TASK BRIEF: Whenever a line in the material below includes "whole", copy that line.
╭─ RECORDS SHOWN
(* ===== verification/Probing.v ===== *)
(** * Deciding the leaves of a record

    What [probe_leaf] decides about a leaf is right for the whole values of the
    record, whatever was cut: a leaf that matches an initial part of the tokens
    matches, and a leaf is said not to match only when all of its values were
    seen whole. *)
From stdpp Require Import sorting.
From S2P Require Import Prelude.
From S2P Require Import Errors.
From S2P Require Import Bytes.
From S2P Require Import Wire.
From S2P Require Import Request.
From S2P Require Import Structure.
From S2P Require Import Admission.
From S2P Require Import Text.
From S2P Require Import Response.
From S2P Require Import Spans.
From S2P Require Import Analysis.
From S2P Require Import Membership.
From S2P Require Import Deadline.
From S2P Require Import Plan.
From S2P Require Import Prepared.
From S2P Require Import Tokens.
From S2P Require Import Matching.
From S2P Require Import Page.
From S2P Require Import Paging.
From S2P Require Import Trails.
From S2P Require Import Gathering.
Local Open Scope N_scope.

Lemma Timed_foldS {A S} (f : S → A → M Clock (step S)) (P : list A → S → Prop) (B : Prop) E l s :
  P [] s → (∀ done a todo s, l = done ++ a :: todo → P done s →
    Timed (f s a) (λ r, match r with Next s' => P (done ++ [a]) s' | BreakRecords => B end) E) →
  Timed (foldS f s l) (λ r, match r with Next s' => P l s' | BreakRecords => B end) E.
Proof.
  intros Hs Hf. assert (∀ todo done s, l = done ++ todo → P done s →
    Timed (foldS f s todo) (λ r, match r with Next s' => P l s' | BreakRecords => B end) E) as Hloop; [|by apply (Hloop l [])].
  clear s Hs. induction todo as [|a todo IH]; intros done s El Hs; cbn [foldS].
  - apply Timed_ret. rewrite app_nil_r in El. by subst.
  - eapply Timed_bind; [by eapply Hf|]. intros [s'|] Hs'; [|by apply Timed_ret]. eapply IH; [|exact Hs']. by rewrite <- app_assoc.
Qed.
╰─
WRITTEN SOLUTION:
    What [probe_leaf] decides about a leaf is right for the whole values of the
    seen whole. *)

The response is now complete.